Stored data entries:
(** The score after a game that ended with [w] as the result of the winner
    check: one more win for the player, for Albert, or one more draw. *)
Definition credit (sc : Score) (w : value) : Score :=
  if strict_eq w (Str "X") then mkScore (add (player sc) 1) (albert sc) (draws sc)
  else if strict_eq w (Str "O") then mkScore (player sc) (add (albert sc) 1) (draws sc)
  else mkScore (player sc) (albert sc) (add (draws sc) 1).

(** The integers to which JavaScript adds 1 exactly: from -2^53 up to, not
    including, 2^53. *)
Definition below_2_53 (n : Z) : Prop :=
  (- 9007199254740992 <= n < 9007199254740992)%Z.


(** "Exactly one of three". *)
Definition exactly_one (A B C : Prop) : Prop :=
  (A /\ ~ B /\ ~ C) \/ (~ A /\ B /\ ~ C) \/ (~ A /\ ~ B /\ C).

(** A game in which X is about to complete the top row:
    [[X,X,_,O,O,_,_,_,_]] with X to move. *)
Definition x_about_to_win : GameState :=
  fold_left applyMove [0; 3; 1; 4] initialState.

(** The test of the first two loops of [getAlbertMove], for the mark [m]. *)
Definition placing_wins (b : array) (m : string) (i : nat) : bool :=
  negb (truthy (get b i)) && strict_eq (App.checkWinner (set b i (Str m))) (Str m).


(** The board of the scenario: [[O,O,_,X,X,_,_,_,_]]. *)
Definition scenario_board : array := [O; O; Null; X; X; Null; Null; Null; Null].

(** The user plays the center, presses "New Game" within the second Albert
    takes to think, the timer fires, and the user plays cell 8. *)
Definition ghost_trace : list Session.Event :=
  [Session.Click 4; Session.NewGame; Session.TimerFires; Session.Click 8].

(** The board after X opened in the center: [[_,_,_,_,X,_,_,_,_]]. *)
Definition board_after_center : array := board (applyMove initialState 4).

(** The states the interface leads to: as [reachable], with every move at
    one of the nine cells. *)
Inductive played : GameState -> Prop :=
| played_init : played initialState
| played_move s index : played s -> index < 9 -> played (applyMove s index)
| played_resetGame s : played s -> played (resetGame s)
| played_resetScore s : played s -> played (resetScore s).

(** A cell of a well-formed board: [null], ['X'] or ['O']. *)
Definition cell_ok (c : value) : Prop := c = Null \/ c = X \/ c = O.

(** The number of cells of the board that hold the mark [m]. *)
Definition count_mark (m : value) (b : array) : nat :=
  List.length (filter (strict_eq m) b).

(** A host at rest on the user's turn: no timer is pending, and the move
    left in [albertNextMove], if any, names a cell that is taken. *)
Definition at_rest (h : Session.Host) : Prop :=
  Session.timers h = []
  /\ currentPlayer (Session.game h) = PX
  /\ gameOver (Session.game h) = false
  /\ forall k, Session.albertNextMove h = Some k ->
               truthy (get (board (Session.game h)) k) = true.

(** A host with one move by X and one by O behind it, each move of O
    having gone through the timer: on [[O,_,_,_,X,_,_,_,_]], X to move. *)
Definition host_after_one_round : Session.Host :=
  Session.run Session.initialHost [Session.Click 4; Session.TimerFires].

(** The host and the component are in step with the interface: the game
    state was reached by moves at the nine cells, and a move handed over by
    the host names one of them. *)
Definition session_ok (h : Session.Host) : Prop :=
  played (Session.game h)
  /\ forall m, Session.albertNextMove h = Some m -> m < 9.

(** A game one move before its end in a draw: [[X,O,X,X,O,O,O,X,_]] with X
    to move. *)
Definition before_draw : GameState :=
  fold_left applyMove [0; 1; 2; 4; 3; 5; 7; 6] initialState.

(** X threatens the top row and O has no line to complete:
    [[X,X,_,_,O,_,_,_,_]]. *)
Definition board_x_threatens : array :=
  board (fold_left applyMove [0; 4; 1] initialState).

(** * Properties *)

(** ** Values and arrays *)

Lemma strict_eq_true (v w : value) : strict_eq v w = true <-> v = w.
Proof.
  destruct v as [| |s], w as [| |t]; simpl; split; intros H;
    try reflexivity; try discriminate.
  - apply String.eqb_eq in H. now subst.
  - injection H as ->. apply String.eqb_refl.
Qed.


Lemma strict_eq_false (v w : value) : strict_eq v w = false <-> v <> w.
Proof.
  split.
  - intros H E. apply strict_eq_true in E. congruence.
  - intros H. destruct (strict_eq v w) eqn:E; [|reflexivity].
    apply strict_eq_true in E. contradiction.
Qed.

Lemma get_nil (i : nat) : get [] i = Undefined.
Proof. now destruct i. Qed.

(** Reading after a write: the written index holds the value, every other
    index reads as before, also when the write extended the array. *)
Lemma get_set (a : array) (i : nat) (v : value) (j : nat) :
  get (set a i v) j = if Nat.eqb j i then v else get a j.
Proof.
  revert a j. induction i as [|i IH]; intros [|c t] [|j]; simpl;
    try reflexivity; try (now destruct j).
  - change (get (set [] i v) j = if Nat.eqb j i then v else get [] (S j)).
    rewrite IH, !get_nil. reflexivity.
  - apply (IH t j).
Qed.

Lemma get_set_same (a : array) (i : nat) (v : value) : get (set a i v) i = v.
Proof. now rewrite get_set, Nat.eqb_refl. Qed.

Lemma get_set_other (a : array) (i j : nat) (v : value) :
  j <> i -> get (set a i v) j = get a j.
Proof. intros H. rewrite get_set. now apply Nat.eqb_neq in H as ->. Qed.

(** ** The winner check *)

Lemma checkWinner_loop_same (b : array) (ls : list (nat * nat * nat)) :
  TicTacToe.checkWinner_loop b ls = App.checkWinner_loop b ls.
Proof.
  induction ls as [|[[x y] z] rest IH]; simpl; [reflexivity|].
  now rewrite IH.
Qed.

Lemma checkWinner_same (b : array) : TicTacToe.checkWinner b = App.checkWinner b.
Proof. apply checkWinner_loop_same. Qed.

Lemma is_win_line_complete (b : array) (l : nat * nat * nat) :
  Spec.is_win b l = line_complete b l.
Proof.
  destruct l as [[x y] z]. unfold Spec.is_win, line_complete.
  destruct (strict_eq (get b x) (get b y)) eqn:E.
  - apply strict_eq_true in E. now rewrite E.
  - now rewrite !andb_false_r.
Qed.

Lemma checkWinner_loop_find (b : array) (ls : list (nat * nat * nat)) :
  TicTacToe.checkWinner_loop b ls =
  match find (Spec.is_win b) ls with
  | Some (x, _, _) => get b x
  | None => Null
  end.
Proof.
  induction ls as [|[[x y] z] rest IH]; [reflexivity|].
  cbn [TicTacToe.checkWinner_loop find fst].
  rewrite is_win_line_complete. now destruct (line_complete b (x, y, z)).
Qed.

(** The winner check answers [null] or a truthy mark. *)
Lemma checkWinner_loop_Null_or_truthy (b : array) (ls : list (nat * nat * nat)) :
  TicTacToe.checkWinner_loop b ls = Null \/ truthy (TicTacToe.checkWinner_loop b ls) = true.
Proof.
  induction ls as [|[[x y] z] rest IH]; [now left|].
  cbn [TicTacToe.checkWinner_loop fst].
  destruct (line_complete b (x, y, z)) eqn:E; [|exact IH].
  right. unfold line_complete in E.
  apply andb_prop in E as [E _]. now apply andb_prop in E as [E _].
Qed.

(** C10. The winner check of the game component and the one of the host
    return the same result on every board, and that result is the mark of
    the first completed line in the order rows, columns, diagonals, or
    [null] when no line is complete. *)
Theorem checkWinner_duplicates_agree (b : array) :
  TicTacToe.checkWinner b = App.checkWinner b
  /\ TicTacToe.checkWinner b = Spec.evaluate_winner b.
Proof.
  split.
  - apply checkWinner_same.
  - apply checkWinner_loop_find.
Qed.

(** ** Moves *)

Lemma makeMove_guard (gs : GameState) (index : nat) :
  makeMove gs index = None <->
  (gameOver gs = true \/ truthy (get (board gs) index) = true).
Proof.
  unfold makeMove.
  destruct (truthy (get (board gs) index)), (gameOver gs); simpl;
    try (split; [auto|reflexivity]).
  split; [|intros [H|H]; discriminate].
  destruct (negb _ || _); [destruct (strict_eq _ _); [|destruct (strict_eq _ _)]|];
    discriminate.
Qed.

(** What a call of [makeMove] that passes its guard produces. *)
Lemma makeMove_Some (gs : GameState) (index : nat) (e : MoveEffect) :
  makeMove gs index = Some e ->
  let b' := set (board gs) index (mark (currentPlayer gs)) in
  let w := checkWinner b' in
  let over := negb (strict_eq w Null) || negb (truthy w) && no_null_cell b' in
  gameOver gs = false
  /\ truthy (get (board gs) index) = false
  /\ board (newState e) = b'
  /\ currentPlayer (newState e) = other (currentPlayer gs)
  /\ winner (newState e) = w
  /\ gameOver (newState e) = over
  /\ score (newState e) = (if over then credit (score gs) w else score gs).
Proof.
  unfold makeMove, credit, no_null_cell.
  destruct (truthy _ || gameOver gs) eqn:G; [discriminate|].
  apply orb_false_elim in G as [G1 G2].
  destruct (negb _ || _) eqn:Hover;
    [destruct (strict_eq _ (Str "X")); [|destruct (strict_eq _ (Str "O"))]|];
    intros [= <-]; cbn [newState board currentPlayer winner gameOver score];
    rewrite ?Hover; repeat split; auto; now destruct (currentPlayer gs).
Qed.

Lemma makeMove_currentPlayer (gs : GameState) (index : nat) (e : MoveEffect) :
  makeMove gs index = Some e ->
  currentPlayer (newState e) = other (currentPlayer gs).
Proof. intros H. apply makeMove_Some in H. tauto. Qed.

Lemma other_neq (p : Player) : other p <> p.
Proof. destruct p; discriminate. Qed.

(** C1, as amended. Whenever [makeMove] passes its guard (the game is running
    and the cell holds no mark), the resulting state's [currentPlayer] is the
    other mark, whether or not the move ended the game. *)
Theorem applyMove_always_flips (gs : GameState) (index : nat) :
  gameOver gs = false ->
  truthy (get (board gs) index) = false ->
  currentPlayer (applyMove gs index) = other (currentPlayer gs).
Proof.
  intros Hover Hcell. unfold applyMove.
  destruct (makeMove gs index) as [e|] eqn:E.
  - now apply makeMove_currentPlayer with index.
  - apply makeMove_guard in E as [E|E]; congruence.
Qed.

Exercise prompt:
Reproduce exactly every line between the line with "other mark, whether" and the last line of the records above, both included.

Response for this exercise:
    other mark, whether or not the move ended the game. *)
Theorem applyMove_always_flips (gs : GameState) (index : nat) :
  gameOver gs = false ->
  truthy (get (board gs) index) = false ->
  currentPlayer (applyMove gs index) = other (currentPlayer gs).
Proof.
  intros Hover Hcell. unfold applyMove.
  destruct (makeMove gs index) as [e|] eqn:E.
  - now apply makeMove_currentPlayer with index.
  - apply makeMove_guard in E as [E|E]; congruence.
Qed.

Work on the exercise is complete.